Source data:
=== Section Start ===

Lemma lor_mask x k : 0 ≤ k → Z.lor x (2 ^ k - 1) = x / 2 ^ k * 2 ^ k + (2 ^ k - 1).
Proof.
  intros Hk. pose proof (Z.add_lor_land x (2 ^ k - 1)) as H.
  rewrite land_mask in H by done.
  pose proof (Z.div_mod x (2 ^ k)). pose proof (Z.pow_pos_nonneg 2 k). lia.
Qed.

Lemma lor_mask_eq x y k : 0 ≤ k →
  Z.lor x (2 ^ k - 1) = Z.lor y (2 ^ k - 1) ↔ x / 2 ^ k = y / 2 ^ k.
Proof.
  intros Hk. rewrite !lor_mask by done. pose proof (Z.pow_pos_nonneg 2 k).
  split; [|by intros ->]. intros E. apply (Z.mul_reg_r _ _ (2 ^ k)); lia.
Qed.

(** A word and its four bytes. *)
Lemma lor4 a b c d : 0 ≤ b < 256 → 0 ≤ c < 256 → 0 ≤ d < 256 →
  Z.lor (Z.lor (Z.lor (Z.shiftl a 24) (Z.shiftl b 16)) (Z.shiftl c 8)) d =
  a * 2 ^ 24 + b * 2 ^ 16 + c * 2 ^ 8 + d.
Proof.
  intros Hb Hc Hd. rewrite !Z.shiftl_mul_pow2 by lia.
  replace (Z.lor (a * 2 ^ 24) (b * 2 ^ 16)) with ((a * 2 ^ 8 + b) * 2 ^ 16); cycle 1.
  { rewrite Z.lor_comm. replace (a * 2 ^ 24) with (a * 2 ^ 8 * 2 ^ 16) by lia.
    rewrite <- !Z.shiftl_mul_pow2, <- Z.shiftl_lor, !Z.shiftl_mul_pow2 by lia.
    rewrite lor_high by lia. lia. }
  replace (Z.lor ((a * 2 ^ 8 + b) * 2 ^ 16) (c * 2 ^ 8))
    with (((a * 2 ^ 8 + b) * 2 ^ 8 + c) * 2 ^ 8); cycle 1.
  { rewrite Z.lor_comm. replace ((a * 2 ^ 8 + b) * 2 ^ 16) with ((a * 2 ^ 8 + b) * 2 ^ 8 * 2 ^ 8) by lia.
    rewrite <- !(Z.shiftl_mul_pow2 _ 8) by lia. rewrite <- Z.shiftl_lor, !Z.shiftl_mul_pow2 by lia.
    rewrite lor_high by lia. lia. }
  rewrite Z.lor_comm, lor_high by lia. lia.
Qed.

=== Section End ===
=== Section Start ===

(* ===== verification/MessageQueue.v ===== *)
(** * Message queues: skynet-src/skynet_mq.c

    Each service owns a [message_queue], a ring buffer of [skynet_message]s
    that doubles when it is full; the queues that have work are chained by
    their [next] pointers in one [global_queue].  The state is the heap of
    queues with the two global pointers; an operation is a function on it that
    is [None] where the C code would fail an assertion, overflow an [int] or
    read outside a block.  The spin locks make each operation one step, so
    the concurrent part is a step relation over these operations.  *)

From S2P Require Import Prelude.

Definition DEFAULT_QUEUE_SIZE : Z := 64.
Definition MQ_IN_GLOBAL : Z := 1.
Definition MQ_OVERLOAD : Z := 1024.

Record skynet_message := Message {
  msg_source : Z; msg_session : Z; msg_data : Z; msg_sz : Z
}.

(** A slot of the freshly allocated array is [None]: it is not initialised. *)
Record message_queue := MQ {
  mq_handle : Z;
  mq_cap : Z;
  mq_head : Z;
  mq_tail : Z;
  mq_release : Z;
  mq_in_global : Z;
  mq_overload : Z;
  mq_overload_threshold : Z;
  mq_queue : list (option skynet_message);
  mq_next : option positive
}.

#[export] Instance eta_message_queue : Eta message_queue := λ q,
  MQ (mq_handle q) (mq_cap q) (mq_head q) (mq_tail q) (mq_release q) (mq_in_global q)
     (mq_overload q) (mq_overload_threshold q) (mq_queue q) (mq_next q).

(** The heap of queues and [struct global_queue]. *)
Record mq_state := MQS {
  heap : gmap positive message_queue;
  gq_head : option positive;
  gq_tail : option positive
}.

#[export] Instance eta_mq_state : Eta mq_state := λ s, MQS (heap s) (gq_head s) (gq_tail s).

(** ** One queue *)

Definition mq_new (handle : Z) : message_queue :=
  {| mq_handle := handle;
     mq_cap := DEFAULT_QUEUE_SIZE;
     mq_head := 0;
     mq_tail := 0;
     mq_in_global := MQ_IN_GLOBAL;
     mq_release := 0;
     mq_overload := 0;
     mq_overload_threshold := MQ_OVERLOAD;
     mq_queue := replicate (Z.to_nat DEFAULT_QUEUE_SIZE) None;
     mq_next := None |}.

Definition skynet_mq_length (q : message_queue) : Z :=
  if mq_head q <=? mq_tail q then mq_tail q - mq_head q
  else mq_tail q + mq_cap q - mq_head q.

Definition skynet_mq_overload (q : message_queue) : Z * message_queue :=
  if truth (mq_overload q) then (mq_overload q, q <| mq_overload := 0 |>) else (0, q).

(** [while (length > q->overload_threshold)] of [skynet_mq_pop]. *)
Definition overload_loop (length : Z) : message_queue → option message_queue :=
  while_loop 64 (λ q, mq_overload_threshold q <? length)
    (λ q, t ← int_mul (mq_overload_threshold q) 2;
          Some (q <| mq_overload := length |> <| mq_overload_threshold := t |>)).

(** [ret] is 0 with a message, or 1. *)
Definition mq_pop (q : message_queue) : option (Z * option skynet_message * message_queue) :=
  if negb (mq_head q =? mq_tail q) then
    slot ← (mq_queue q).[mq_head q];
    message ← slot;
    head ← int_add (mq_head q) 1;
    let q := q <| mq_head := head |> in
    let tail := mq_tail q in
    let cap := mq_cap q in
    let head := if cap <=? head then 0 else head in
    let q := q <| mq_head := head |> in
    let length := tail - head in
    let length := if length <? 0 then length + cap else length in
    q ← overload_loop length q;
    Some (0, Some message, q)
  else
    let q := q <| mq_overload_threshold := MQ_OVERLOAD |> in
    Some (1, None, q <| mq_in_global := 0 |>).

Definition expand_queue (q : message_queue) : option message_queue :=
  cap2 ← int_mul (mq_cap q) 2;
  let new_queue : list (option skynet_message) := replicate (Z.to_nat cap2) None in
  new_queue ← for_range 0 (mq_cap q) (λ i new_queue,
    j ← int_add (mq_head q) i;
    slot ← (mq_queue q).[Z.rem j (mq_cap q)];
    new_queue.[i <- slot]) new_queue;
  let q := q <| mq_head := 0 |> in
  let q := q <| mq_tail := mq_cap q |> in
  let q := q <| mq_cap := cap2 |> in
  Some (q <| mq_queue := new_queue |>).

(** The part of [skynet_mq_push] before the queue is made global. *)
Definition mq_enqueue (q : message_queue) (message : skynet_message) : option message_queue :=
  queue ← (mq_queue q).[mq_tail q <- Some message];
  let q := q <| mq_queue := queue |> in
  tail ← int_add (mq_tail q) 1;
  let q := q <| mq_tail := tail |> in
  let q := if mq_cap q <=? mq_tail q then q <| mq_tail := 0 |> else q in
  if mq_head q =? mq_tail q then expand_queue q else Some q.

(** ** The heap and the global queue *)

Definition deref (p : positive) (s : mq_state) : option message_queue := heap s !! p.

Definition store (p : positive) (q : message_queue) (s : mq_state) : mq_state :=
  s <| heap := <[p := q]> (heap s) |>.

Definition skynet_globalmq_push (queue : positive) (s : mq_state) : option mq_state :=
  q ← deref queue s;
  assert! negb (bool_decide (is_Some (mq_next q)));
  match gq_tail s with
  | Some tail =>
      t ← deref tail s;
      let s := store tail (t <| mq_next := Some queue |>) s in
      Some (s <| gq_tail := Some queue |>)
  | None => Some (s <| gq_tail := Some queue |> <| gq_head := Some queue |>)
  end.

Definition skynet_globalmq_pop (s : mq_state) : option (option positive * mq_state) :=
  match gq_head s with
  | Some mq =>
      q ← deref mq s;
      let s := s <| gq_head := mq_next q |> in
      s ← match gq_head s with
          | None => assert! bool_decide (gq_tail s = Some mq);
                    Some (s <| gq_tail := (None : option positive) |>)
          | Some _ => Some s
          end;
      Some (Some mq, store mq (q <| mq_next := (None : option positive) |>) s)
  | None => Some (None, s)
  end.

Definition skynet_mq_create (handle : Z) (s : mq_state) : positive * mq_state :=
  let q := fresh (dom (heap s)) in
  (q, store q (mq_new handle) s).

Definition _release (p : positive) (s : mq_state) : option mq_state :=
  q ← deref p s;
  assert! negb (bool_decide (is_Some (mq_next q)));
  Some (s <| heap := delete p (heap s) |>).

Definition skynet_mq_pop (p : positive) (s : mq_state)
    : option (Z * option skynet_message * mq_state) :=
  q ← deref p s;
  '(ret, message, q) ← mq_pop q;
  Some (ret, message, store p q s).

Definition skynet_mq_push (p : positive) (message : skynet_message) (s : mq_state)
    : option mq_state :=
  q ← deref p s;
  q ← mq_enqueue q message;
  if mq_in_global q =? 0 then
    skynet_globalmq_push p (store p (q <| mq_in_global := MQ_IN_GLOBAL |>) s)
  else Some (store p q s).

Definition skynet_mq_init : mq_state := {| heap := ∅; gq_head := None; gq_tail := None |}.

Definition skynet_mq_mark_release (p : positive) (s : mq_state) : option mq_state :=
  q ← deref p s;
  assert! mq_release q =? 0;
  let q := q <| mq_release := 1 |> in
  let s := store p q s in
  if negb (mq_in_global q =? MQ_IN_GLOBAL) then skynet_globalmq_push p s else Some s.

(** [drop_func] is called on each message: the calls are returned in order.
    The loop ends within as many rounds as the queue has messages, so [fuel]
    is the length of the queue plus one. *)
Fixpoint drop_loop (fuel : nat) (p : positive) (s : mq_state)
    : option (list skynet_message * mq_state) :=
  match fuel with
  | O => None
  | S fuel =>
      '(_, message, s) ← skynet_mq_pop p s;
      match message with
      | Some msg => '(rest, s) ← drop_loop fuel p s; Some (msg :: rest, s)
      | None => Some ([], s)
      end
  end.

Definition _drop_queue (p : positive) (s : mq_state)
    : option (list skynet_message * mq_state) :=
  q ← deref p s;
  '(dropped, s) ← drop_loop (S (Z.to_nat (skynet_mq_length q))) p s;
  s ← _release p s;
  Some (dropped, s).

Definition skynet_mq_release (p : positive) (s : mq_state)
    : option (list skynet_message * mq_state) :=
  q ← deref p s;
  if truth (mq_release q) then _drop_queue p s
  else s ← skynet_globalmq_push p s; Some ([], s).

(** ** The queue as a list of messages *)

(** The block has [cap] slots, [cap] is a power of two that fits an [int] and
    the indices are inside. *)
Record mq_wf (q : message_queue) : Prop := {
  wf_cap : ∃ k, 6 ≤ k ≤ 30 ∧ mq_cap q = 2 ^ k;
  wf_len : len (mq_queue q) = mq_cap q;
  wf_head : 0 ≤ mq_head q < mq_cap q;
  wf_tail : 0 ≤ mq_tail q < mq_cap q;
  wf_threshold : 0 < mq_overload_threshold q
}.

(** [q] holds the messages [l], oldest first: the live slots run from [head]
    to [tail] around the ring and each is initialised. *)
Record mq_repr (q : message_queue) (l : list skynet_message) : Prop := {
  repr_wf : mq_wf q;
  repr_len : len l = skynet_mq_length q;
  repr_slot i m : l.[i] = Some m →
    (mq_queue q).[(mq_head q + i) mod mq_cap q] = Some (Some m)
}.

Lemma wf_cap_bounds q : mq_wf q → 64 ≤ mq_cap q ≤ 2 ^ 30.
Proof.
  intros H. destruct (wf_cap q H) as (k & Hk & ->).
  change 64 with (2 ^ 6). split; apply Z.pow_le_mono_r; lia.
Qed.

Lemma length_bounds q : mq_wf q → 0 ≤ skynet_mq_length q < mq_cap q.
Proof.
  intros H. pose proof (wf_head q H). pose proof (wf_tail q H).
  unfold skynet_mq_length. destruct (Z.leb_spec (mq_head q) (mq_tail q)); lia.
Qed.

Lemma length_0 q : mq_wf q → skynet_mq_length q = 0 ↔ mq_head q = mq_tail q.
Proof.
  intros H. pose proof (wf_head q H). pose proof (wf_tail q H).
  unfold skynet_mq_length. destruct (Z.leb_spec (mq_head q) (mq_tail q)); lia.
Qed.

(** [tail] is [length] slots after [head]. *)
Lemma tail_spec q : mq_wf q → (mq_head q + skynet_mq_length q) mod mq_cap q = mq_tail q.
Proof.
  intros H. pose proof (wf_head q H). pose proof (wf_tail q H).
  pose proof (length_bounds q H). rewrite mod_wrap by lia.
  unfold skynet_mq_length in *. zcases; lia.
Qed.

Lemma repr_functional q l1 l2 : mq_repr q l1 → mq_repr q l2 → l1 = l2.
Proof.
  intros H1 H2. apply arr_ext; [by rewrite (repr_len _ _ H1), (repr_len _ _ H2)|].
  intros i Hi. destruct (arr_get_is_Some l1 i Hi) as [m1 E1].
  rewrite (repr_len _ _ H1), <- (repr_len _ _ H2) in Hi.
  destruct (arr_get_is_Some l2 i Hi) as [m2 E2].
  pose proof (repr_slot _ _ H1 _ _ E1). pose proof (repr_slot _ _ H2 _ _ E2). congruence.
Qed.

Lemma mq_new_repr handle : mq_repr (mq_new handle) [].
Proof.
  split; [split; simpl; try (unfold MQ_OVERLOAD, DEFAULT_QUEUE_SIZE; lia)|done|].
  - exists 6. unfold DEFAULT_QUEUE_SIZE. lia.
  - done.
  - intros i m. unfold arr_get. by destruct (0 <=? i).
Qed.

=== Section End ===
=== Section Start ===

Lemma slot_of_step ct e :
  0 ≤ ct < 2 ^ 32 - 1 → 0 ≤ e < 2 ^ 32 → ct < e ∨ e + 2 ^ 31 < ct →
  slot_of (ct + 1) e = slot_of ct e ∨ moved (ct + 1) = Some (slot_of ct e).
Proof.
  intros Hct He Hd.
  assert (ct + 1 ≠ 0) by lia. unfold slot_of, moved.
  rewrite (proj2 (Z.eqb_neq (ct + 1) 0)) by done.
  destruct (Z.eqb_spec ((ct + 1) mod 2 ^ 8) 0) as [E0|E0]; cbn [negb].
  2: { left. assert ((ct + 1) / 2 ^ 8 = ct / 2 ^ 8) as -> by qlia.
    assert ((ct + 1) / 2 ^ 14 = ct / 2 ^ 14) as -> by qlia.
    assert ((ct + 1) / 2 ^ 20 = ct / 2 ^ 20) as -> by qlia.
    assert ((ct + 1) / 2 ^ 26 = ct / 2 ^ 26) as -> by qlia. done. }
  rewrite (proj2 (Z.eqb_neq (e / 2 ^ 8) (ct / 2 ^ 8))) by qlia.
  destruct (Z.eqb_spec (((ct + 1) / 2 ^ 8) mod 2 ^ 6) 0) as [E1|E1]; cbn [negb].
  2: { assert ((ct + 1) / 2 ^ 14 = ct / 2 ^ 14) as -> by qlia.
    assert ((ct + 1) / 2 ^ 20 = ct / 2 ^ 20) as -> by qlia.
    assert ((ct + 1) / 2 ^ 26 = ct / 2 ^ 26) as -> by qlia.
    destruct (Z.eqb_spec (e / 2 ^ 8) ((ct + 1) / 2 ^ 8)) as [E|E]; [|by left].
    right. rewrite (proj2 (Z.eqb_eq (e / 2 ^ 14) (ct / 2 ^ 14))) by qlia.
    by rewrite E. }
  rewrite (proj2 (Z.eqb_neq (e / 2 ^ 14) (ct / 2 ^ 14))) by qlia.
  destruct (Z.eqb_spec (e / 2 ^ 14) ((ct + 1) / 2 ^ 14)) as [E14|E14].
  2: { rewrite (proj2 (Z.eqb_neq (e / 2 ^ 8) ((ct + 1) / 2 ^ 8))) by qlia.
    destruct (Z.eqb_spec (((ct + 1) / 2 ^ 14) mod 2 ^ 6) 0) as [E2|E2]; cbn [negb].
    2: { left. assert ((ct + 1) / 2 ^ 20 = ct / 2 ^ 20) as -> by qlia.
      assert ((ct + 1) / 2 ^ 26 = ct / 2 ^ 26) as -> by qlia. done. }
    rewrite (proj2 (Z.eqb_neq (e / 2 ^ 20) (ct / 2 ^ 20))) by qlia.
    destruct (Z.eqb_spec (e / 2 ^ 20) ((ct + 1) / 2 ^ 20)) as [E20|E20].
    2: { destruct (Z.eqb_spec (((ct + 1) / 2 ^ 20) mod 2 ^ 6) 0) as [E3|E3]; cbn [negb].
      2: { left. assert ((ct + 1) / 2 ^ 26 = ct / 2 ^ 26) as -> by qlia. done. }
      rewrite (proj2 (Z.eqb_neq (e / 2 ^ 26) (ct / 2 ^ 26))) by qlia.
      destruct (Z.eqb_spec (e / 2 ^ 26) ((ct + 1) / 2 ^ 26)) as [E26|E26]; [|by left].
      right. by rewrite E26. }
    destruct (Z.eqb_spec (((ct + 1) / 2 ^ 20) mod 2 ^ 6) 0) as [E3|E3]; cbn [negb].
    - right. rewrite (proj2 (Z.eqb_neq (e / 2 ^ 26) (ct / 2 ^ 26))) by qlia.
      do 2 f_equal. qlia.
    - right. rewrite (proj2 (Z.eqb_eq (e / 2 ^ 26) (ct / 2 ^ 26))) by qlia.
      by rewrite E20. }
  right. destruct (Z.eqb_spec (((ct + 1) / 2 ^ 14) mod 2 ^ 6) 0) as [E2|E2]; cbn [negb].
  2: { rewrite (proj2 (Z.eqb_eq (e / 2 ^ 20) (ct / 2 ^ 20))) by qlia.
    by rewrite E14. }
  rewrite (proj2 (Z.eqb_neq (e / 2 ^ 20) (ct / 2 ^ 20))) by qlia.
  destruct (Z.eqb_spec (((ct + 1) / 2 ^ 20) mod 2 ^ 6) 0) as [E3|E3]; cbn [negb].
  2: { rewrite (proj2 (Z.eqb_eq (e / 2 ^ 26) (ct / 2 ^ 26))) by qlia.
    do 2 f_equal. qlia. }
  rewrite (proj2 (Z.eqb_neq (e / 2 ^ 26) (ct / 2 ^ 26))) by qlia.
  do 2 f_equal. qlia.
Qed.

=== Section End ===

# EXERCISE INSTRUCTIONS:
Above are the records; repeat exactly the lines from the one holding "#[export] Instance eta_message_queue" down to the one holding "(λ q, t ← int_mul", end lines included.

# OUTPUT OF THE EXERCISE:
#[export] Instance eta_message_queue : Eta message_queue := λ q,
  MQ (mq_handle q) (mq_cap q) (mq_head q) (mq_tail q) (mq_release q) (mq_in_global q)
     (mq_overload q) (mq_overload_threshold q) (mq_queue q) (mq_next q).

(** The heap of queues and [struct global_queue]. *)
Record mq_state := MQS {
  heap : gmap positive message_queue;
  gq_head : option positive;
  gq_tail : option positive
}.

#[export] Instance eta_mq_state : Eta mq_state := λ s, MQS (heap s) (gq_head s) (gq_tail s).

(** ** One queue *)

Definition mq_new (handle : Z) : message_queue :=
  {| mq_handle := handle;
     mq_cap := DEFAULT_QUEUE_SIZE;
     mq_head := 0;
     mq_tail := 0;
     mq_in_global := MQ_IN_GLOBAL;
     mq_release := 0;
     mq_overload := 0;
     mq_overload_threshold := MQ_OVERLOAD;
     mq_queue := replicate (Z.to_nat DEFAULT_QUEUE_SIZE) None;
     mq_next := None |}.

Definition skynet_mq_length (q : message_queue) : Z :=
  if mq_head q <=? mq_tail q then mq_tail q - mq_head q
  else mq_tail q + mq_cap q - mq_head q.

Definition skynet_mq_overload (q : message_queue) : Z * message_queue :=
  if truth (mq_overload q) then (mq_overload q, q <| mq_overload := 0 |>) else (0, q).

(** [while (length > q->overload_threshold)] of [skynet_mq_pop]. *)
Definition overload_loop (length : Z) : message_queue → option message_queue :=
  while_loop 64 (λ q, mq_overload_threshold q <? length)
    (λ q, t ← int_mul (mq_overload_threshold q) 2;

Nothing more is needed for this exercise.